Reissue in 1997 by Brennus Music
Reissue in 2015 by Killers
1. Le Fils de la Haine 03:45
2. Sacrifice 03:00
3. Rosalind 05:40
4. Pense à Ton Suicide 03:40
5. Au Nom du Rock 'n' Roll 03:25
6. Killers 04:50
7. Mercenaire 02:20
8. Le Magicien d'Oz 04:50
9. Heavy Metal 04:00
10. Chevalier du Déshonneur 03:30
11. Ahachtachta Chtilabeh !!! 00:25
Total playing time 39:25

Chronique @ largod

26 Mars 2013

Plaquage cathédrale

S’il y a bien une chose à ne pas confondre avec l’Aviron Bayonnais, c’est son cousin et frère de sang, mais amical ennemi sportif, le Biarritz Olympique. A l’origine, le rugby fut importé dans ces deux villes du pays Basque par un Landais ayant découvert à Bordeaux ce sport de gentlemen joués par des brutes certes, mais respectueuses des fondamentaux et des règles de ce jeu pratiqué à quinze contre quinze avec un ballon de forme ovale. Les derbys entre ces deux villes distantes de quelques kilomètres donnent l’occasion aux porteurs des couleurs bleu ciel et blanc de l’Aviron de venir taquiner le cuir des Biarrots porteurs de la tunique rouge, blanche et verte aux couleurs de l’Euskadi.

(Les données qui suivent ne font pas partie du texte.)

(* ===== verification/ForkDemo.v ===== *)
(** * A small system of tasks

    The tasks at 0x1000 (running), 0x2000 (idle), 0x3000 (waiting) and 0x4000 (the cleaner, asleep), and a thread
    in the first of four pages that has ended.  The theorems of ForkCorrect are applied to
    it. *)

From S2P Require Import Prelude QLib Memory DList Locks Page PageAlloc BuddySpec PageAllocCorrect PageAllocInit PageAllocProps Vm Slab KPage Uvm Sched SchedCorrect FdHash Vfs Fork ForkCorrect.
From Stdlib Require Import ZArith Lia.
From stdpp Require Import base countable numbers gmap list.
Open Scope Z_scope.

#[local] Instance no_files : TaskFiles unit := {| tf_copy := mret; tf_recycle := λ o _, mret o; tf_find := mret |}.

Abbreviation ended := 0xc0100000.
Definition task_heap : gmap snode (list_head snode) :=
  list_to_map ([alone (RunQ 0); alone (RunQ 1); alone (RunQ 3); alone (Run 0x1000); alone (Run 0x2000)] ++
    ring2 (RunQ 2) (Run 0x3000) ++ ring2 BlockList (Run 0x4000) ++ ring2 FinishList (Run ended)).
Definition task_lists : gmap snode (list Z) :=
  list_to_map [(RunQ 0, []); (RunQ 1, []); (RunQ 2, [0x3000]); (RunQ 3, []); (FinishList, [ended]); (BlockList, [0x4000])].
Definition task_tcbs : gmap Z tcb_t :=
  list_to_map [(0x1000, mk_tcb 0 TASK_RUNNING 3); (0x2000, mk_tcb 1 TASK_RUNNING 0); (0x3000, mk_tcb 2 TASK_RUNNING 2);
               (0x4000, mk_tcb 3 TASK_SLEEPING 3); (ended, mk_tcb 4 TASK_ZOMBIE 1)].
Definition task_sys (mp : list Z) : sched :=
  Sched task_heap task_tcbs mp (Spinlock 0) (Spinlock 0) (Spinlock 0) 0x1000 0x2000 0x1000 0x4000 0 2000 ∅ (TimerPool [] 0 0) ∅ 0.

Definition pids : list Z := [0x1000; 0x2000; 0x3000; 0x4000; ended] ++ replicate 1019 0.
Definition all_pids : list Z := replicate 1024 1.

Definition page0_data : buddyAllocator :=
  match pages demo1 !! 0 with Some p => PageAlloc.with_pages (<[0 := put_data ended p]> (pages demo1)) demo1 | None => demo1 end.
Definition task_slabs : slabs :=
  Slabs (Vmem page0_data (list_to_map [(256, 0x100003); (257, 0); (258, 0); (259, 0)]) ∅ 0) ∅ (Spinlock 0) ∅.
Definition task_infos : gmap Z task_info :=
  list_to_map ((λ t, (t, TaskInfo t 0 0 0 0)) <$> [0x1000; 0x2000; 0x3000; 0x4000; ended]).
Definition task_kernel (mp : list Z) : kernel := Kernel (task_sys mp) task_slabs ∅ tt task_infos 0.

Lemma task_lists_ok : lists task_heap task_lists.
Proof.
  split.
  - intros hd l E. each_list E; (split; [done|]); (split; [repeat constructor; set_solver|]); vm_compute; repeat split.
  - intros h1 h2 l1 l2 t E1 E2 H1 H2. each_list E1; try (by apply not_elem_of_nil in H1); apply list_elem_of_singleton in H1 as ->;
      each_list E2; try done; try (by apply not_elem_of_nil in H2); by apply list_elem_of_singleton in H2.
Qed.

Lemma task_sys_inv mp : sched_inv task_lists (task_sys mp).
Proof.
  split; [split; [split|..]|].
  - exact task_lists_ok.
  - intros i Hi. assert (i = 0 ∨ i = 1 ∨ i = 2 ∨ i = 3) as [->|[->|[->| ->]]] by lia; vm_compute; eauto.
  - split; vm_compute; eauto.
  - intros hd l t E Ht. each_list E; try (by apply not_elem_of_nil in Ht); apply list_elem_of_singleton in Ht as ->;
      eexists; (split; [vm_compute; reflexivity|done]).
  - intros t c E. each_list E; (split_and!; [vm_compute; eauto|simpl; lia|simpl; lia|done]).
  - split; [|eexists; split; [vm_compute; reflexivity|done]]. intros hd l E Ht. each_list E; try (by apply not_elem_of_nil in Ht); by apply list_elem_of_singleton in Ht.
  - done.
  - intros t c E. each_list E; reflexivity.
  - eexists. split; [vm_compute; reflexivity|]. left. split; [done|]. intros hd l E Ht.
    each_list E; try (by apply not_elem_of_nil in Ht); by apply list_elem_of_singleton in Ht.
  - intros t c E. each_list E; [by left|by right; left|..]; right; right; left;
      [exists (RunQ 2), [0x3000]|exists BlockList, [0x4000]|exists FinishList, [ended]]; (split; [vm_compute; reflexivity|by left]).
  - eexists. split; [vm_compute; reflexivity|done].
Qed.

Lemma page0_addr : a_addr page0_data = 0x100000 ∧ pageCnt page0_data = 4.
Proof. split; vm_compute; reflexivity. Qed.
Lemma page0_desc : match pages page0_data !! 0 with Some p => (pg_data p =? ended) && negb (is_slab p) | None => false end = true.
Proof. vm_compute. reflexivity. Qed.
Lemma page0_inv : ∃ B, buddy_inv page0_data B ∧ B !! 0 = Some (0, 1) ∧ ∃ y o, B !! y = Some (o, 0).
Proof.
  destruct demo1_inv as (B & Hi & H0). exists B. split_and!; [|done|].
  - unfold page0_data. destruct (pages demo1 !! 0) eqn:E; [by apply buddy_inv_data|done].
  - destruct (alloc_spec demo1 B 4096 0 Hi good_4096) as [Hw|[E _]].
    + destruct (wp_elim _ _ _ Hw) as (x & s & _ & B2 & _ & _ & (o & _ & Ho) & _). by exists x, o.
    + assert (match __alloc_page 4096 demo1 with Ok _ => true | Err _ => false end = true) as C by (vm_compute; reflexivity). by rewrite E in C.
Qed.
#[local] Opaque page0_data.

Lemma page_free_not0 n B x : tiled n B → B !! 0 = Some (0, 1) → page_free B x → 0 < x < n.
Proof.
  intros HT H0 [Hx Hu]%(page_free_iff _ _ _ HT). assert (x ≠ 0); [|lia]. intros ->.
  apply (Hu 0 0 1); [by apply in_use_Some|]. change (2 ^ 0) with 1. lia.
Qed.

Lemma task_pa x : page_pa task_slabs x = 0x100000 + 4096 * x.
Proof. unfold page_pa. change (bud (vmm task_slabs)) with page0_data. by rewrite (proj1 page0_addr). Qed.

Lemma task_pages B : buddy_inv page0_data B → B !! 0 = Some (0, 1) → kpages task_slabs B.
Proof.
  intros Hi H0. destruct page0_addr as [Ea En]. split; change (bud (vmm task_slabs)) with page0_data.
  - done.
  - unfold area_ok. rewrite Ea, En. split; [done|]. split; [by exists 256|done].
  - by rewrite Ea.
  - rewrite task_pa, En. by vm_compute.
  - intros x Hx. rewrite task_pa. destruct Hi as (_ & _ & HT & _). apply (page_free_not0 _ _ _ HT H0) in Hx. rewrite En in Hx. clear - Hx.
    assert (x = 1 ∨ x = 2 ∨ x = 3) as [-> | [-> | ->]] by lia; exists 0; split; vm_compute; reflexivity.
Qed.

Lemma task_kernel_ok mp B : buddy_inv page0_data B → B !! 0 = Some (0, 1) → length mp = 1024%nat → kernel_ok (task_kernel mp) task_lists B.
Proof.
  intros Hi H0 Hl. pose proof (task_pages B Hi H0) as Hk. split.
  - apply task_sys_inv.
  - done.
  - by split.
  - intros t c E. each_list E; vm_compute; eauto.
  - intros t c x E Hx. destruct Hi as (_ & _ & HT & _). apply (page_free_not0 _ _ _ HT H0) in Hx. clear - Hx E.
    change (k_slabs (task_kernel mp)) with task_slabs. unfold page_va. rewrite task_pa. unfold KERNEL_START.
    each_list E; lia.
Qed.

Definition demo_raw_task : raw_task := RawTask (LH TimerHd TimerHd) (replicate 16 7) (Spinlock 5).

Lemma kthread_create_correct_witness :
  wp (kthread_create demo_raw_task 0xc0001000 0xc0002000 0xc0003000 0) (λ tid k', tid = 5) (task_kernel pids).
Proof.
  destruct page0_inv as (B & Hi & H0 & Hf). eapply wp_mono.
  - apply (kthread_create_correct demo_raw_task 0xc0001000 0xc0002000 (task_kernel pids) task_lists B (mk_tcb 0 TASK_RUNNING 3) [] 5 0xc0003000 0).
    + by apply task_kernel_ok.
    + exact Hf.
    + vm_compute. reflexivity.
    + vm_compute. reflexivity.
    + lia.
    + vm_compute. reflexivity.
    + intros q Hq. assert (q = 0 ∨ q = 1 ∨ q = 2 ∨ q = 3 ∨ q = 4)%nat as [-> | [-> | [-> | [-> | ->]]]] by lia; eexists; (split; [vm_compute; reflexivity|done]).
  - by intros tid k' [-> _].
Defined.

Lemma pid_exhausted_panics_witness :
  wp (kthread_create demo_raw_task 0xc0001000 0xc0002000 0xc0003000 0) (λ tid k', tid = 0) (task_kernel all_pids).
Proof.
  destruct page0_inv as (B & Hi & H0 & Hf). eapply wp_mono.
  - apply (pid_exhausted_panics demo_raw_task 0xc0001000 0xc0002000 (task_kernel all_pids) task_lists B (mk_tcb 0 TASK_RUNNING 3) [] 0xc0003000 0).
    + by apply task_kernel_ok.
    + exact Hf.
    + vm_compute. reflexivity.
    + vm_compute. reflexivity.
    + intros q Hq. exists 1. split; [by apply lookup_replicate_2|done].
  - by intros tid k' [-> _].
Defined.

Lemma ended_page B : B !! 0 = Some (0, 1) → kpage task_slabs B 0 ∧ ∀ q, pages page0_data !! 0 = Some q → is_slab q = false.
Proof.
  intros H0. pose proof page0_desc as Hd. split.
  - split; [exact H0|rewrite task_pa; vm_compute; reflexivity|]. change (bud (vmm task_slabs)) with page0_data.
    destruct (pages page0_data !! 0) as [q|]; [|discriminate Hd]. exists q. split; [reflexivity|].
    unfold page_va. rewrite task_pa. apply andb_prop in Hd as [Hd _]. apply Z.eqb_eq in Hd. rewrite Hd. reflexivity.
  - intros q Hq. rewrite Hq in Hd. apply andb_prop in Hd as [_ Hd]. by destruct (is_slab q).
Qed.

Lemma ended_finished B : B !! 0 = Some (0, 1) → finished (task_kernel pids) B ended 4 0.
Proof.
  intros H0. destruct (ended_page B H0) as [Hk Hs]. split.
  - exists (mk_tcb 4 TASK_ZOMBIE 1). clear. split_and!; vm_compute; reflexivity.
  - clear. split_and!; [discriminate|discriminate|vm_compute; reflexivity].
  - exists (TaskInfo ended 0 0 0 0). clear. split_and!; vm_compute; reflexivity.
  - change (k_slabs (task_kernel pids)) with task_slabs. split; [unfold page_va; rewrite task_pa; reflexivity|].
    split; [|exact Hk]. change (bud (vmm task_slabs)) with page0_data. rewrite (proj2 page0_addr). clear. lia.
  - exact Hs.
Qed.

Lemma cleaner_correct_witness : wp cleaner_worker (λ _ k', taskMap (k_sched k') !! 4%nat = Some 0 ∧ tcbs (k_sched k') !! ended = None) (task_kernel pids).
Proof.
  destruct page0_inv as (B & Hi & H0 & _). eapply wp_mono.
  - apply (cleaner_correct (task_kernel pids) task_lists B [(ended, 4%nat, 0)] (mk_tcb 0 TASK_RUNNING 3) [0x4000]).
    + by apply task_kernel_ok.
    + discriminate.
    + vm_compute. reflexivity.
    + vm_compute. reflexivity.
    + vm_compute. reflexivity.
    + intros t p x Hin. apply list_elem_of_singleton in Hin as [= -> -> ->]. by apply ended_finished.
  - intros _ k' (L' & B' & _ & _ & _ & _ & Ht & Hmap & _). split; [by rewrite Hmap|]. by rewrite Ht.
Defined.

Ce sport est affaire de conquête à la base.
Il véhicule aussi des vertus de camaraderie, d’humilité, de don de sacrifice et bien entendu de courage. Tout le Sud-Ouest respire au rythme des mêlées enfoncées, des mauls acharnés et des cadrages-débordements d’école. Eté comme hiver. L’éducation de chaque jeune garçon passe immanquablement par l’école de rugby du village. Doit-on voir dans la culture Basque des réminiscences de combat, de hargne et parfois de haine maitrisée en provenance du substrat rugbystique ?
Qui sait…

Quoiqu’il en soit, Bruno Dolheguy a grandi sur les terres verdoyantes et généreuses des environs de Bayonne. Dès son plus jeune âge, autodidacte fier et convaincu, il va entamer l’apprentissage de la guitare. Auditeur assidu de musique Rock, les anecdotes que Bruno nous conte sur son site lorsqu’il évoque les débuts de Killers sont croustillantes. Ce sont les années de son premier groupe « Génocide », en hommage à qui vous savez, avec déjà Patrice Le Calvez au chant, mais aussi les années à écumer les bals de province. Ah les bals du week-end. Comme lui, j’en garde quelques souvenirs précieux. Lieux de rencontres, parfois amoureuses ou plus musclées, véritable creuset social et lieux de défoulement les plus habituels dans un pays humant l’air des années post soixante-huitardes. Dans le centre de la France, il y avait « Fréquence », jeune groupe qui reprenait un répertoire proche de celui que Génocide avait adopté et qui assurait plutôt bien.

Et oui, jeunes garnements rapides à la critique et aux jugements à l’emporte-pièce, à cette époque du début des années 80 les occasions de se divertir et d’accéder à la culture étaient moins immédiates que de nos jours. Il n’existait pas Internet (tout juste le téléphone, mais pas cellulaire), il n’y avait que trois chaines de télévision (avec déjà Michel Drucker en tête de gondole), les émissions de rock télévisées se comptaient avec une certaine facilité (une seule, « Les enfants du rock » sur Antenne 2), les salles de concert dignes de ce nom étaient faméliques (le POPB, à ne pas confondre avec le Biarritz Olympique Pays Basque soit BOPB, fut inauguré début 1984 tout comme le Zénith) et le pouvoir d’achat était déjà limité (surtout lorsque, comme votre serviteur, vous étiez fils d’ouvrier et fier de l’être).
Une seule solution donc : la persévérance et la flamme de la passion, seuls remèdes connus que l’on soit artiste ou fan pour étancher sa soif.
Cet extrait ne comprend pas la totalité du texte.